We only think about exercising when we want to lose weight or build muscle. Daily exercise has many benefits, apart from keeping your weight in check, it also helps improve coordination, strength and power. Just like there is an exercise for every body part, there are certain exercises that can help improve your sexual experience.
Sexercise is an exercise that improves sexual performance and function. The term "sexercise" was first coined by celebrity trainer Jason Rosell. So, if you want to improve your stamina or speed, let's start by understanding what sexercise is, its benefits, and how you can do it.
What Is Sexercise?
Sexercise consists of movements that help improve stamina, flexibility, self-esteem, endurance, body confidence, and reduces stress levels. Squats, glute bridges, ab exercises, and others, are all part of sexercises.
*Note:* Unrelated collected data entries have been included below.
Lemma unindented_block_takes_all_witness :
  first_content_indent (text ["voc: 1.0"; "hall gain: -6"; "signal voc: 1.0 direct"])
    = Some 0 /\
  forall instruments target_weights rest',
    parse_nested_target (text ["voc: 1.0"; "hall gain: -6"; "signal voc: 1.0 direct"])
      = Ret (instruments, target_weights, rest') -> rest' = [].
Proof.
  assert (first_content_indent (text ["voc: 1.0"; "hall gain: -6"; "signal voc: 1.0 direct"])
            = Some 0) as H by (vm_compute; reflexivity).
  split; [exact H|].
  exact (proj1 (unindented_block_takes_all _ H)).
Defined.

(** ** The track names *)

Lemma rstrip_idempotent (s : string) : rstrip (rstrip s) = rstrip s.
Proof.
  induction s as [|c s IH]; simpl; [done|].
  destruct (rstrip s) as [|d r] eqn:E.
  - destruct (Char.isspace c) eqn:Ec; simpl; [done | by rewrite Ec].
  - simpl in IH |- *. by rewrite IH.
Qed.

Lemma rstrip_lstrip (s : string) : rstrip s = s -> rstrip (lstrip s) = lstrip s.
Proof.
  induction s as [|c s IH]; simpl; [done|].
  destruct (Char.isspace c) eqn:Ec.
  - destruct (rstrip s) as [|d r] eqn:E; [done|].
    intros [= Hs]. by apply IH.
  - intros H. simpl. rewrite Ec. exact H.
Qed.

Lemma lstrip_idempotent (s : string) : lstrip (lstrip s) = lstrip s.
Proof.
  induction s as [|c s IH]; simpl; [done|].
  destruct (Char.isspace c) eqn:Ec; [done|]. simpl. by rewrite Ec.
Qed.

Lemma strip_idempotent (s : string) : strip (strip s) = strip s.
Proof.
  unfold strip. rewrite (rstrip_lstrip (rstrip s)) by apply rstrip_idempotent.
  apply lstrip_idempotent.
Qed.

(** X11. The track names [main] reads are the stripped non-blank lines, in
    order: no name is empty, none has white space at either end, and blank
    lines leave no name. *)
Theorem read_track_names_stripped (lines : list string) :
  Forall (fun track_name => track_name <> EmptyString /\ strip track_name = track_name)
    (read_track_names lines) /\
  length (read_track_names lines) <= length lines /\
  (forall track_name, track_name ∈ read_track_names lines <->
     track_name <> EmptyString /\ exists line, line ∈ lines /\ strip line = track_name).
Proof.
  induction lines as [|line lines (IH1 & IH2 & IH3)]; simpl.
  - split; [done|]. split; [lia|]. intros x. rewrite elem_of_nil.
    split; [done|]. intros (_ & l & Hl & _). by apply elem_of_nil in Hl.
  - destruct (truthy (strip line)) eqn:E.
    + split; [|split].
      * apply Forall_cons. split; [|done]. split; [|apply strip_idempotent].
        intros H. by rewrite H in E.
      * simpl. lia.
      * intros x. rewrite elem_of_cons, IH3. split.
        -- intros [->|(Hx & l & Hl & <-)].
           ++ split; [intros H; by rewrite H in E|]. exists line.
              split; [apply elem_of_cons; by left | done].
           ++ split; [done|]. exists l. split; [apply elem_of_cons; by right | done].
        -- intros (Hx & l & Hl & <-). apply elem_of_cons in Hl as [->|Hl]; [by left|].
           right. split; [done|]. by exists l.
    + split; [done|]. split; [lia|]. intros x. rewrite IH3. split.
      * intros (Hx & l & Hl & <-). split; [done|]. exists l.
        split; [apply elem_of_cons; by right | done].
      * intros (Hx & l & Hl & <-). split; [done|].
        apply elem_of_cons in Hl as [->|Hl]; [|by exists l].
        destruct (strip line); done.
Qed.
(** X11.  [applyWatermark] touches one file.  A call that throws leaves
    every file as it was, also the output; a call that returns gives back
    [outputPath], has written that file, and has left every other path as it
    was: the base image and the logo stay on disk unless the output was
    directed at one of them. *)
Theorem applyWatermark_writes_only_output fs imagePath logoPath outputPath :
  let res := applyWatermark sharp_metadata sharp_resize sharp_composite
               fs imagePath logoPath outputPath in
  (∀ e, res.2 = Thrown e → res.1 = fs)
  ∧ (∀ r, res.2 = Returned r →
       r = outputPath
       ∧ is_Some (res.1 !! outputPath)
       ∧ is_Some (fs !! imagePath) ∧ is_Some (fs !! logoPath))
  ∧ (∀ path, path ≠ outputPath → res.1 !! path = fs !! path).
Proof.
  intros res. destruct res as [fs' [r|e]] eqn:Hres; unfold res in Hres.
  - apply applyWatermark_returned in Hres
      as (image & logo & width & height & logoW & logoH & t & h & resizedLogo
          & out & Himage & _ & Hlogo & _ & _ & _ & _ & _ & _ & _ & -> & ->).
    split; [intros e [=] |]. split.
    + intros r [= <-]. split; [reflexivity |].
      simpl. rewrite lookup_insert_eq, Himage, Hlogo. eauto.
    + intros path Hne. simpl. apply lookup_insert_ne. congruence.
  - apply applyWatermark_thrown in Hres as ->.
    split; [reflexivity |]. split; [intros r [=] | reflexivity].
Qed.


(** X13.  Images too small for a logo make [applyWatermark] throw before it
    writes.  For a readable base 0 or 1 pixel wide the target width rounds
    to 0, and sharp's [resize] refuses it; whenever the computed height is 0
    (a logo much wider than high) it refuses the height.  Both leave the
    files as they were. *)
Theorem applyWatermark_too_small fs imagePath logoPath outputPath
    image logo width height logoW logoH :
  fs !! imagePath = Some image →
  sharp_metadata image = Returned (width, height) →
  fs !! logoPath = Some logo →
  sharp_metadata logo = Returned (logoW, logoH) →
  (0 ≤ width ≤ 1 →
   applyWatermark sharp_metadata sharp_resize sharp_composite
     fs imagePath logoPath outputPath
   = (fs, Thrown (Error
        "Expected positive integer for width but received 0 of type number")))
  ∧ (∀ t, targetLogoWidth width = Num t → 0 < t →
     targetLogoHeight (Num t) logoW logoH = Num 0 →
     applyWatermark sharp_metadata sharp_resize sharp_composite
       fs imagePath logoPath outputPath
     = (fs, Thrown (Error
          "Expected positive integer for height but received 0 of type number"))).
Proof.
  intros Himage Hmeta Hlogo Hlmeta.
  unfold applyWatermark, sharp_open.
  rewrite Himage, Hmeta, Hlogo, Hlmeta. split.
  - intros Hw.
    assert (Ht : targetLogoWidth width = Num 0).
    { assert (width = 0 ∨ width = 1) as [-> | ->] by lia;
        vm_compute; reflexivity. }
    rewrite Ht. reflexivity.
  - intros t Ht Hpos Hh. rewrite Ht. cbn [positive_integer].
    destruct (Z.ltb_spec 0 t); [| lia]. rewrite Hh. reflexivity.
Qed.

End WatermarkMore.

Lemma applyWatermark_writes_only_output_witness :
  (applyWatermark sample_metadata sample_resize sample_composite
     (sample_files []) "generated.png" "watermark_logo.png"
     "watermarked.png").1 !! "notes.txt" = Some [].
Proof.
  destruct (applyWatermark_writes_only_output sample_metadata sample_resize
              sample_composite (sample_files []) "generated.png"
              "watermark_logo.png" "watermarked.png") as (_ & _ & H).
  rewrite (H "notes.txt"); [reflexivity | discriminate].
Defined.


Lemma applyWatermark_too_small_witness :
  applyWatermark flat_logo_metadata sample_resize sample_composite
    (sample_files []) "generated.png" "watermark_logo.png" "watermarked.png"
  = (sample_files [],
     Thrown (Error
       "Expected positive integer for height but received 0 of type number")).
Proof.
  destruct (applyWatermark_too_small flat_logo_metadata sample_resize
              sample_composite (sample_files []) "generated.png"
              "watermark_logo.png" "watermarked.png"
              [Byte.x01] [Byte.x02] 1000 1000 1000 1) as [_ H].
  - reflexivity.
  - reflexivity.
  - reflexivity.
  - reflexivity.
  - apply (H 100); [vm_compute; reflexivity | lia | vm_compute; reflexivity].
Defined.

(** ** The route that generates *)

Lemma sorted_head_greatest (docs : list GalleryItem.t) :
  match findOne_sort_id_desc docs with
  | Some item => item ∈ docs ∧ ∀ old, old ∈ docs → id_desc item old
  | None => docs = []
  end.
Proof.
  unfold findOne_sort_id_desc.
  pose proof (merge_sort_Permutation id_desc docs) as Hperm.
  pose proof (StronglySorted_merge_sort id_desc docs) as Hsorted.
  destruct (merge_sort id_desc docs) as [|item rest]; cbn [head].
  - symmetry. apply Permutation_nil_l. exact Hperm.
  - split.
    + rewrite <- Hperm. left.
    + intros old Hold. rewrite <- Hperm in Hold.
      apply StronglySorted_inv in Hsorted as [_ Hall].
      apply elem_of_cons in Hold as [-> | Hold]; [unfold id_desc; lia |].
      rewrite Forall_forall in Hall. apply Hall, Hold.
Qed.

Lemma sorted_newest_first (docs : list GalleryItem.t) (item : GalleryItem.t) :
  (∀ old, old ∈ docs → GalleryItem.id old < GalleryItem.id item) →
  ∃ rest, merge_sort id_desc (docs ++ [item])%list = item :: rest
          ∧ rest ≡ₚ docs.
Proof.
  intros Hnew.
  pose proof (merge_sort_Permutation id_desc (docs ++ [item])%list) as Hperm.
  pose proof (StronglySorted_merge_sort id_desc (docs ++ [item])%list) as Hsorted.
  destruct (merge_sort id_desc (docs ++ [item])%list) as [|x rest].
  - apply Permutation_nil_l in Hperm. destruct docs; discriminate.
  - apply StronglySorted_inv in Hsorted as [_ Hall].
    rewrite Forall_forall in Hall.
    assert (Hx : x ∈ (docs ++ [item])%list) by (rewrite <- Hperm; left).
    assert (Hitem : item ∈ x :: rest)
      by (rewrite Hperm; apply elem_of_app; right; left).
    assert (x = item) as ->.
    { apply elem_of_app in Hx as [Hx | Hx].
      - apply Hnew in Hx.
        apply elem_of_cons in Hitem as [-> | Hitem]; [reflexivity |].
        apply Hall in Hitem. unfold id_desc in Hitem. lia.
      - apply list_elem_of_singleton in Hx. exact Hx. }
    exists rest. split; [reflexivity |].
    rewrite <- Permutation_cons_append in Hperm.
    apply Permutation_cons_inv in Hperm. exact Hperm.
Qed.

Lemma path_join_inj dir : Inj (=) (=) (path_join dir).
Proof.
  intros a b H. unfold path_join in H.
  apply (inj (String.append dir)) in H.
  apply (inj (String.append "/")) in H. exact H.
Qed.

Lemma generateImage_returned_posts keys net (Buffer : Type)
    (Buffer_from : string → Buffer) prompt r m s b :
  (generateImage keys net Buffer Buffer_from prompt r m s).2 = Returned b →
  (posts (trace s)
   < posts (trace (generateImage keys net Buffer Buffer_from prompt r m s).1))%nat.
Proof.
  intros Hb.
  destruct (call_returns keys net Buffer Buffer_from prompt r m s b Hb)
    as (d & t & _ & _ & Ht & _).
  rewrite Ht, !posts_app_list.
  assert (posts [Posted
    (geminiApiKey (generateImage keys net Buffer Buffer_from prompt r m s).1)
    prompt] = 1%nat) as -> by reflexivity.
  lia.
Qed.

Section RouteFacts.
The idea behind all of these exercises is that they help raise your heart rate, which gets your blood pumping and brings more oxygen to your heart and body, thereby improving your overall health.
Benefits Of Sexercise
When you exercise, your heart rate rises, which means your body begins to burn twice as many calories. Other advantages include:
Improved Sleep
Partying and constant scrolling on phones have led people to stay awake at night. But your sexual health can suffer if you don't get enough sleep because the body heals and produces sex hormones while you sleep. Engaging in sexercise guarantees sound sleep at night and prevents health problems.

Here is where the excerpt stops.